Hacker News new | past | comments | ask | show | jobs | submit login
CSS for Internationalisation (chenhuijing.com)
165 points by polm23 on April 25, 2020 | hide | past | favorite | 37 comments



Glad to see vertical writing covered. Wish it covered Ruby styling[0][1] and markup[2] as well.

[0] MDN reference: https://developer.mozilla.org/en-US/docs/Web/CSS/ruby-positi...

[1] W3C in-depth article: https://w3c.github.io/i18n-drafts/articles/ruby/styling.en.h...

[2] https://www.w3.org/International/articles/ruby/markup.en


The author covers it in another article (2016): https://www.chenhuijing.com/blog/html-ruby/#%F0%9F%9A%B2


Thanks for linking! Vertical writing on the web is of huge interest to me.

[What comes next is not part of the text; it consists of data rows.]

(** * Auto-PDF-Watermark-Remover: the per-image watermark removal

    A shallow embedding of [remove_watermark_from_image]
    (src/watermarkrm-auto.py, lines 116-242) and the properties of its
    four stages: dominant colour detection, tolerance mask, mask
    refinement and compositing.

    Arrays are lists of rows; a pixel is the triple of its three 8-bit
    channels in the order the array stores them (OpenCV: B, G, R).
    8-bit and 16-bit values are integers of [Z] with the wrap-around of
    each numpy operation written out. *)

From Stdlib Require Import ZArith Lia List Bool.
From Stdlib Require Import String Ascii DecimalString.
From stdpp Require Import base list sorting strings gmap.

Local Open Scope Z_scope.

(** ** Data model *)

Abbreviation pixel := (Z * Z * Z)%type (only parsing).

Abbreviation grid A := (list (list A)) (only parsing).

Abbreviation image := (list (list (Z * Z * Z))) (only parsing).

(** An 8-bit value, a pixel of 8-bit channels, an image of such pixels. *)
Definition is_u8 (v : Z) : Prop := 0 <= v <= 255.

Definition is_pixel (p : pixel) : Prop :=
  let '(c0, c1, c2) := p in is_u8 c0 /\ is_u8 c1 /\ is_u8 c2.

Definition is_image (img : image) : Prop := Forall (Forall is_pixel) img.

Definition is_mask (m : grid Z) : Prop := Forall (Forall is_u8) m.

(** Row lengths: the [shape] of a numpy array whose rows are the lists. *)
Definition shape {A} (g : grid A) : list nat := length <$> g.

(** [g[y, x]], when the index is inside the array. *)
Definition at2 {A} (g : grid A) (y x : nat) : option A :=
  g !! y ≫= (.!! x).

(** The pixels a mask selects: the code tests [mask > 0] everywhere. *)
Definition selected (m : grid Z) (y x : nat) : Prop :=
  exists v, at2 m y x = Some v /\ 0 < v.

(** Element-wise operations on one array and on two arrays. *)
Definition grid_map {A B} (f : A -> B) (g : grid A) : grid B :=
  fmap (M := list) f <$> g.

Definition grid_zip_with {A B C} (f : A -> B -> C) (g : grid A) (k : grid B)
    : grid C :=
  zip_with (zip_with f) g k.

Definition max3 (a b c : Z) : Z := Z.max (Z.max a b) c.
Definition min3 (a b c : Z) : Z := Z.min (Z.min a b) c.

(** ** Dominant colour detection (lines 135-162) *)

(** [cv2.calcHist([img], [0,1,2], None, [8,8,8], [0,256,0,256,0,256])]:
    channel k of the image indexes axis k of the histogram, a value v
    falls in bucket v / 32, and [flatten] lays the 8x8x8 cube out
    row-major. *)
Definition flat_bin (p : pixel) : nat :=
  let '(c0, c1, c2) := p in
  Z.to_nat ((c0 / 32) * 64 + (c1 / 32) * 8 + c2 / 32).

Definition count_bin (pixels : list pixel) (idx : nat) : Z :=
  Z.of_nat (length (filter (fun p => flat_bin p = idx) pixels)).

(** The histogram of [cv2.calcHist], flattened: the exact count of
    every bin. *)
Definition calcHist (img : image) : list Z :=
  count_bin (concat img) <$> seq 0 512.

(** One sort of the indices by ascending value, by merging. It is the
    order in which the examples run and in which [watermark_color_rgb]
    below scans the counts themselves. The code sorts the values of
    [cv2.normalize] with [np.argsort], see [sorted_indices_with]: the
    rounding can give bins of different counts one value, and bins of
    one value come in an order numpy leaves open. The mask of the
    function has every cell set whichever bin the scan stops at, so
    the function returns the same image for every such order
    ([remove_watermark_any_order]). *)
Definition key_le (a b : Z * nat) : Prop := a.1 <= b.1.

#[local] Instance key_le_dec a b : Decision (key_le a b).
Proof. unfold key_le. apply _. Defined.

Definition argsort (hist : list Z) : list nat :=
  snd <$> merge_sort key_le (zip hist (seq 0 (length hist))).

(** [np.argsort(hist)[::-1]] *)
Definition sorted_indices (img : image) : list nat :=
  reverse (argsort (calcHist img)).

(** [np.unravel_index(idx, (8, 8, 8))] *)
Definition unravel_index (idx : nat) : Z * Z * Z :=
  let i := Z.of_nat idx in (i / 64, (i / 8) mod 8, i mod 8).

(** The centre the loop computes for a bin, named as the code names it. *)
Definition bin_center (idx : nat) : Z * Z * Z :=
  let '(r_bin, g_bin, b_bin) := unravel_index idx in
  (r_bin * 32 + 16, g_bin * 32 + 16, b_bin * 32 + 16).

Definition color_diff3 (c : Z * Z * Z) : Z :=
  let '(r, g, b) := c in max3 r g b - min3 r g b.

Definition channel_sum (c : Z * Z * Z) : Z :=
  let '(r, g, b) := c in r + g + b.

(** The loop of lines 143-158: [continue] on a dark or a near-gray
    centre, [break] with the first centre that is neither. [None] is the
    initial [watermark_color_rgb = None] left in place. *)
Fixpoint scan_bins (indices : list nat) : option (Z * Z * Z) :=
  match indices with
  | [] => None
  | idx :: rest =>
      let c := bin_center idx in
      if channel_sum c <? 150 then scan_bins rest
      else if color_diff3 c <? 20 then scan_bins rest
      else Some c
  end.

Definition fallback_color : Z * Z * Z := (230, 230, 230).

(** Lines 142-162: the detected (r, g, b) tuple. *)
Definition watermark_color_of (indices : list nat) : Z * Z * Z :=
  match scan_bins indices with
  | Some c => c
  | None => fallback_color
  end.

Definition watermark_color_rgb (img : image) : Z * Z * Z :=
  watermark_color_of (sorted_indices img).

(** Lines 135-162 for any rounding and any order of equal values.
    [normalize] stands for the conversion of the counts to single
    precision and [cv2.normalize(hist, hist).flatten()]: it takes the
    counts to the values the code sorts, of a type K of their own.
    [np_argsort] stands for [np.argsort]. *)
Section Detector.

Context {K : Type}.
Variable normalize : list Z -> list K.
Variable np_argsort : list K -> list nat.

Definition hist_with (img : image) : list K := normalize (calcHist img).

Definition sorted_indices_with (img : image) : list nat :=
  reverse (np_argsort (hist_with img)).

Definition watermark_color_rgb_with (img : image) : Z * Z * Z :=
  watermark_color_of (sorted_indices_with img).

End Detector.

(** What the two library functions are known to do: [cv2.normalize]
    returns an array of the size of its input, and rounds a larger
    count to a value that is not smaller; [np.argsort] returns the
    indices of its input, each once, in ascending order of the values
    they index. *)
Definition keeps_length {K} (normalize : list Z -> list K) : Prop :=
  forall h, length (normalize h) = length h.


Definition sorts_ascending {K} (le : relation K)
    (np_argsort : list K -> list nat) : Prop :=
  forall h,
    np_argsort h ≡ₚ seq 0 (length h)
    /\ forall i j a b fa fb,
         (i < j)%nat ->
         np_argsort h !! i = Some a -> np_argsort h !! j = Some b ->
         h !! a = Some fa -> h !! b = Some fb -> le fa fb.

(** The two filters of the scan as one test on a bin. *)
Definition passes_filters (idx : nat) : bool :=
  negb (channel_sum (bin_center idx) <? 150)
  && negb (color_diff3 (bin_center idx) <? 20).

(** ** Tolerance mask (lines 165-186) *)

(** [np.int16] arithmetic, [np.clip] and [astype(np.uint8)]. *)
Definition wrap16 (z : Z) : Z := (z + 32768) mod 65536 - 32768.

Definition np_clip (x lo hi : Z) : Z := Z.min (Z.max x lo) hi.

Definition astype_uint8 (z : Z) : Z := z mod 256.

Definition map3 (f : Z -> Z) (c : Z * Z * Z) : Z * Z * Z :=
  let '(c0, c1, c2) := c in (f c0, f c1, f c2).

Definition tol : Z := 80.

(** [r, g, b = watermark_color_rgb; np.array([b, g, r], dtype=np.int16)] *)
Definition target_bgr (rgb : Z * Z * Z) : Z * Z * Z :=
  let '(r, g, b) := rgb in (wrap16 b, wrap16 g, wrap16 r).

(** [np.clip(target_bgr - tol * i, 0, 255).astype(np.uint8)] and its
    upper counterpart. *)
Definition lower_bgr (target : Z * Z * Z) (i : Z) : Z * Z * Z :=
  map3 (fun c => astype_uint8 (np_clip (wrap16 (c - tol * i)) 0 255)) target.

Definition upper_bgr (target : Z * Z * Z) (i : Z) : Z * Z * Z :=
  map3 (fun c => astype_uint8 (np_clip (wrap16 (c + tol * i)) 0 255)) target.

(** One pixel of [cv2.inRange]: 255 when every channel lies between the
    bounds, both included, and 0 otherwise. *)
Definition in_range (p lo hi : Z * Z * Z) : bool :=
  let '(p0, p1, p2) := p in
  let '(l0, l1, l2) := lo in
  let '(u0, u1, u2) := hi in
  (l0 <=? p0) && (p0 <=? u0) && (l1 <=? p1) && (p1 <=? u1)
  && (l2 <=? p2) && (p2 <=? u2).

Definition inRange (img : image) (lo hi : Z * Z * Z) : grid Z :=
  grid_map (fun p => if in_range p lo hi then 255 else 0) img.

(** The mask of one tolerance band. *)
Definition band_mask (img : image) (target : Z * Z * Z) (i : Z) : grid Z :=
  inRange img (lower_bgr target i) (upper_bgr target i).

(** [mask += other] on uint8 arrays: the sum wraps modulo 256. *)
Definition add_u8 (a b : Z) : Z := (a + b) mod 256.

Definition mask_add (mask other : grid Z) : grid Z :=
  grid_zip_with add_u8 mask other.

(** The loop [for i in multipliers: mask += cv2.inRange(...)]. *)
Definition accumulate (img : image) (target : Z * Z * Z)
    (multipliers : list Z) (mask : grid Z) : grid Z :=
  fold_left (fun m i => mask_add m (band_mask img target i)) multipliers mask.

(** Lines 166-181 with the loop running over [range(1, n + 1)]; the
    code has n = 3. The initial mask of line 175 is built with
    [tol] itself, which is the band of multiplier 1. *)
Definition tolerance_mask_upto (n : nat) (img : image) (rgb : Z * Z * Z)
    : grid Z :=
  let target := target_bgr rgb in
  accumulate img target (Z.of_nat <$> seq 1 n) (band_mask img target 1).
(** ** The advanced analysis *)

(** X19.  When [Math.random] returns binary64 numbers of [0, 1) and the
    engine rounds to nearest, the advanced analysis has 3 to 7 cross
    references and 2 to 4 validation checks; every confidence factor and
    the quality score [c + Math.random() * d] lies between [c] and
    [c + d] as the engine computes them, both bounds included (the upper
    one is reached: [0.9 + 0.1] and [0.92 + 0.08] are 1); the levels are
    [high] or [medium]; and building the analysis reads the generator
    ten times and never the clock. *)
Theorem advanced_analysis_in_range (e : env) (prov : string) (w : World) :
  unit_doubles e ->
  rounds_to_nearest e ->
  let a := fst (generateAdvancedAnalysis e prov w) in
  let between c x d :=
    (literal e c <= x)%Q /\ (x <= plus e (literal e c) (literal e d))%Q in
  3 <= cross_references a <= 7
  /\ 2 <= validation_checks a <= 4
  /\ between (9 # 10)%Q (source_reliability a) (1 # 10)%Q
  /\ between (85 # 100)%Q (context_relevance a) (1 # 10)%Q
  /\ between (88 # 100)%Q (domain_expertise a) (1 # 10)%Q
  /\ between (92 # 100)%Q (regulatory_alignment a) (8 # 100)%Q
  /\ between (9 # 10)%Q (provider_accuracy a) (8 # 100)%Q
  /\ between (87 # 100)%Q (quality_score a) (1 # 10)%Q
  /\ In (question_complexity a) ["high"; "medium"]
  /\ In (domain_specificity a) ["high"; "medium"]
  /\ snd (generateAdvancedAnalysis e prov w)
     = {| reads := reads w; draws := (draws w + 10)%N |}.
Proof.
  intros Hunit Hnear a between. subst a between.
  unfold generateAdvancedAnalysis, Math_random.
  cbn [fst snd reads draws cross_references validation_checks source_reliability
       context_relevance domain_expertise regulatory_alignment provider_accuracy
       quality_score question_complexity domain_specificity].
  assert (Hrange : forall n, (0 <= random e n)%Q /\ (random e n <= 1)%Q).
  { intros n. destruct (Hunit n) as [H0 H1]. split; [exact H0 | lra]. }
  assert (Hoff : forall c d n, (0 <= d)%Q ->
            (literal e c <= plus e (literal e c) (times e (random e n) (literal e d)))%Q
            /\ (plus e (literal e c) (times e (random e n) (literal e d))
                <= plus e (literal e c) (literal e d))%Q).
  { intros c d n Hd. destruct (Hrange n). now apply offset_range. }
  set (d := draws w).
  split.
  { destruct (Hunit (N.succ (N.succ (N.succ (N.succ (N.succ (N.succ (N.succ d))))))))
      as [H0 H1].
    pose proof (@floor_range e Hnear _ 5 H0 H1 ltac:(lia)) as H.
    change (inject_Z 5) with 5%Q in H. lia. }
  split.
  { destruct (Hunit (N.succ (N.succ (N.succ (N.succ (N.succ (N.succ (N.succ
                (N.succ d))))))))) as [H0 H1].
    pose proof (@floor_range e Hnear _ 3 H0 H1 ltac:(lia)) as H.
    change (inject_Z 3) with 3%Q in H. lia. }
  do 6 (split; [apply Hoff; unfold Qle; simpl; lia |]).
  split; [unfold pick; destruct (negb _); simpl; tauto |].
  split; [unfold pick; destruct (negb _); simpl; tauto |].
  f_equal. lia.
Qed.

(** ** Concrete runs *)

Import Inputs MoreInputs EnvFacts.

Lemma processQuestions_rejects_unsupported_models_witness :
  (batch_mode unlisted_model = true ->
   forall i, (i < List.length three_questions)%nat -> In i last_first)
  /\ getModelConfig (model unlisted_model) = Undefined
  /\ processQuestions midnight canned three_questions [] unlisted_model last_first fresh
     = Settled (Throw ("Multi-AI processing failed: Error: Unsupported model: "
                       ++ model unlisted_model))
               {| reads := N.succ (reads fresh); draws := draws fresh |}.
Proof.
  assert (Hcfg : getModelConfig (model unlisted_model) = Undefined) by reflexivity.
  split; [exact (fun _ => last_first_covers) |]. split; [exact Hcfg |].
  exact (proj2 (@processQuestions_rejects_unsupported_models midnight canned []
                  unlisted_model three_questions last_first fresh
                  (fun _ => last_first_covers)) Hcfg).
Defined.

Lemma records_carry_their_position_witness :
  getModelConfig (model batch_options) <> Undefined
  /\ (batch_mode batch_options = true ->
      forall i, (i < List.length three_questions)%nat -> In i last_first)
  /\ exists s w',
       processQuestions midnight canned three_questions [] batch_options last_first fresh
       = Settled (Normal s) w'
       /\ forall i q, nth_error three_questions i = Some q ->
            exists r, nth_error (results s) i = Some r
                      /\ question r = q
                      /\ id r = "q_" ++ session_id batch_options ++ "_" ++ nat_to_string i
                                ++ (if error r then "_error" else "")
                      /\ model_used r = model batch_options
                      /\ provider r = getProviderFromModel (model batch_options).
Proof.
  assert (Hcfg : getModelConfig (model batch_options) <> Undefined)
    by (vm_compute; discriminate).
  split; [exact Hcfg |]. split; [exact (fun _ => last_first_covers) |].
  exact (@records_carry_their_position midnight canned [] batch_options three_questions
           last_first fresh Hcfg (fun _ => last_first_covers)).
Defined.

Lemma session_totals_witness :
  getModelConfig (model batch_options) = Own gpt4
  /\ (batch_mode batch_options = true ->
      forall i, (i < List.length three_questions)%nat -> In i last_first)
  /\ exists s w',
       processQuestions midnight canned three_questions [] batch_options last_first fresh
       = Settled (Normal s) w'
       /\ success s = true
       /\ total_questions (metadata s) = List.length three_questions
       /\ List.length (results s) = List.length three_questions
       /\ total_tokens (metadata s) = tokens_of (results s).
Proof.
  assert (Hcfg : getModelConfig (model batch_options) = Own gpt4) by reflexivity.
  split; [exact Hcfg |]. split; [exact (fun _ => last_first_covers) |].
  destruct (@session_totals midnight canned [] batch_options three_questions last_first
              fresh gpt4 Hcfg (fun _ => last_first_covers))
    as (s & w' & cost & Hrun & Hok & Hn & Hlen & Htok & _).
  exists s, w'. split; [exact Hrun |]. split; [exact Hok |].
  split; [exact Hn |]. split; [exact Hlen | exact Htok].
Defined.

Lemma advanced_analysis_in_range_witness :
  unit_doubles midnight
  /\ rounds_to_nearest midnight
  /\ 3 <= cross_references (fst (generateAdvancedAnalysis midnight "openai" fresh)) <= 7.
Proof.
  split; [exact midnight_unit_doubles |].
  split; [exact midnight_rounds_to_nearest |].
  exact (proj1 (@advanced_analysis_in_range midnight "openai" fresh
                  midnight_unit_doubles midnight_rounds_to_nearest)).
Defined.

End MultiAIMore.

(* ================================================================== *)
(** * Further properties of the document processor                      *)
(* ================================================================== *)

Module ProcessorMore.
Import JS Processor Vocabulary EnvFacts.

(** ** Built-ins *)

Lemma split_from_length (s : string) :
  forall in_space,
    (1 <= List.length (split_from s in_space) <= String.length s + 1)%nat.
Proof.
  induction s as [| c s IH]; intros in_space; simpl; [lia |].
  destruct (is_space c).
  - destruct in_space; simpl; specialize (IH true); lia.
  - specialize (IH false). destruct (split_from s false); simpl in *; lia.
Qed.

Lemma In_existsb_eqb (x : string) (l : list string) :
  existsb (String.eqb x) l = true <-> In x l.
Proof.
  rewrite existsb_exists. split.
  - intros (y & Hy & Heq). apply String.eqb_eq in Heq. now subst.
  - intros H. exists x. split; [exact H | apply String.eqb_refl].
Qed.









Lemma by_domain_cases (A : Type) (insurance legal hr : A) (domain : string) :
  (In domain Chunker.inherited_names -> by_domain insurance legal hr domain = None)
  /\ (~ In domain Chunker.inherited_names ->
      exists x, by_domain insurance legal hr domain = Some x
                /\ In x [insurance; legal; hr]
                /\ (domain <> "legal" -> domain <> "hr" -> x = insurance)).
Proof.
  unfold by_domain. split.
  - intros Hin.
    assert (Hno : forall d, In d ["insurance"; "legal"; "hr"] -> domain <> d).
    { intros d Hd ->. revert Hin Hd. clear. unfold Chunker.inherited_names. simpl.
      intuition congruence. }
    destruct (String.eqb_spec domain "insurance"); [exfalso; apply (Hno domain); simpl; auto |].
    destruct (String.eqb_spec domain "legal"); [exfalso; apply (Hno domain); simpl; auto |].
    destruct (String.eqb_spec domain "hr"); [exfalso; apply (Hno domain); simpl; auto |].
    apply In_existsb_eqb in Hin. now rewrite Hin.
  - intros Hout.
    destruct (String.eqb_spec domain "insurance");
      [eexists; split; [reflexivity | simpl; auto] |].
    destruct (String.eqb_spec domain "legal");
      [eexists; split; [reflexivity | simpl; split; [auto | congruence]] |].
    destruct (String.eqb_spec domain "hr");
      [eexists; split; [reflexivity | simpl; split; [auto | congruence]] |].
    destruct (existsb (String.eqb domain) Chunker.inherited_names) eqn:Hin.
    + apply In_existsb_eqb in Hin. contradiction.
    + eexists; split; [reflexivity | simpl; auto].
Qed.

(** ** The analysis helpers *)

(** X20.  A domain that is no key of the tables and no inherited
    property name is analysed as [insurance]: its topics, its
    compliance indicators and its risk factors are those of the
    insurance tables. *)
Theorem unknown_domains_fall_back_to_insurance (content domain : string) :
  ~ In domain Chunker.inherited_names ->
  domain <> "legal" -> domain <> "hr" ->
  extractKeyTopics content domain = extractKeyTopics content "insurance"
  /\ checkCompliance content domain = checkCompliance content "insurance"
  /\ identifyRiskFactors content domain = identifyRiskFactors content "insurance".
Proof.
  intros Hout Hl Hh.
  unfold extractKeyTopics, checkCompliance, identifyRiskFactors,
    domainTopics, compliancePatterns, riskPatterns.
  repeat split.
  - match goal with |- context [by_domain ?i ?l ?h domain] =>
      destruct (proj2 (by_domain_cases i l h domain) Hout) as (x & -> & _ & ->); auto end.
  - match goal with |- context [by_domain ?i ?l ?h domain] =>
      destruct (proj2 (by_domain_cases i l h domain) Hout) as (x & -> & _ & ->); auto end.
  - match goal with |- context [by_domain ?i ?l ?h domain] =>
      destruct (proj2 (by_domain_cases i l h domain) Hout) as (x & -> & _ & ->); auto end.
Qed.


Lemma exceeds_spec (a b : Z) : exceeds a b = true <-> 3 * b < 2 * a.
Proof.
  unfold exceeds. rewrite negb_true_iff, <- not_true_iff_false, Qle_bool_iff.
  unfold Qle, Qmult, inject_Z. cbn [Qnum Qden]. lia.
Qed.

(** X22.  The sentiment of a text, from the numbers [p] and [n] of its words
    that contain a positive and a negative term: [positive] when
    [2p > 3n], [negative] when [2n > 3p], [neutral] otherwise; the two
    tests exclude each other, and the case of the letters plays no
    role. *)
Theorem sentiment_thresholds (content : string) :
  let words := split_spaces (toLowerCase content) in
  let p := count_words positiveWords words in
  let n := count_words negativeWords words in
  (analyzeSentiment content = "positive" <-> 3 * n < 2 * p)
  /\ (analyzeSentiment content = "negative" <-> 3 * p < 2 * n)
  /\ (analyzeSentiment content = "neutral" <-> 2 * p <= 3 * n /\ 2 * n <= 3 * p)
  /\ analyzeSentiment (toLowerCase content) = analyzeSentiment content.
Proof.
  intros words p n.
  assert (Hp : 0 <= p) by (subst p; unfold count_words; lia).
  assert (Hn : 0 <= n) by (subst n; unfold count_words; lia).
  split; [| split; [| split]].
  4: unfold analyzeSentiment; now rewrite StoreMore.toLowerCase_idempotent.
  all: unfold analyzeSentiment; fold words; fold p; fold n.
  all: pose proof (exceeds_spec p n) as H1; pose proof (exceeds_spec n p) as H2.
  all: destruct (exceeds p n); destruct (exceeds n p).
  all: split; intros H; try discriminate; try reflexivity; try lia.
  all: try (destruct H1 as [H1 _]; specialize (H1 eq_refl)).
  all: try (destruct H2 as [H2 _]; specialize (H2 eq_refl)).
  all: try lia.
  all: try (destruct H1 as [_ H1]; try (assert (false = true) by (apply H1; lia)); discriminate).
  all: try (destruct H2 as [_ H2]; try (assert (false = true) by (apply H2; lia)); discriminate).
Qed.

Sorry to be nitpicky, but this is wrong:

> Have you ever wondered how Chrome knows to ask you if you’d like a web page’s content to be translated? No? Okay, maybe it’s just me then. But it’s because of the lang attribute on the <html> element.

The lang attribute is a signal to whatever's inside Chrome that detects language. Here's a simple counter example: https://twitter.com/chewxy/status/1253076770066010112

The image is an SVG generated by graphviz. With no lang attribute (or even a HTML tag) Still Chrome thinks it's Luxembourgish.

Nonetheless, I appreciate the tip on the pseudoclass for lang.


Does Chrome ever ignore the lang attribute?


Yes [0]:

> Chrome uses CLD3 to perform language detection on all webpages. This language detection is generally very accurate. Chrome will override the language detection if there is a language attribute on the HTML tag or a language specified in the HTTP content-language header.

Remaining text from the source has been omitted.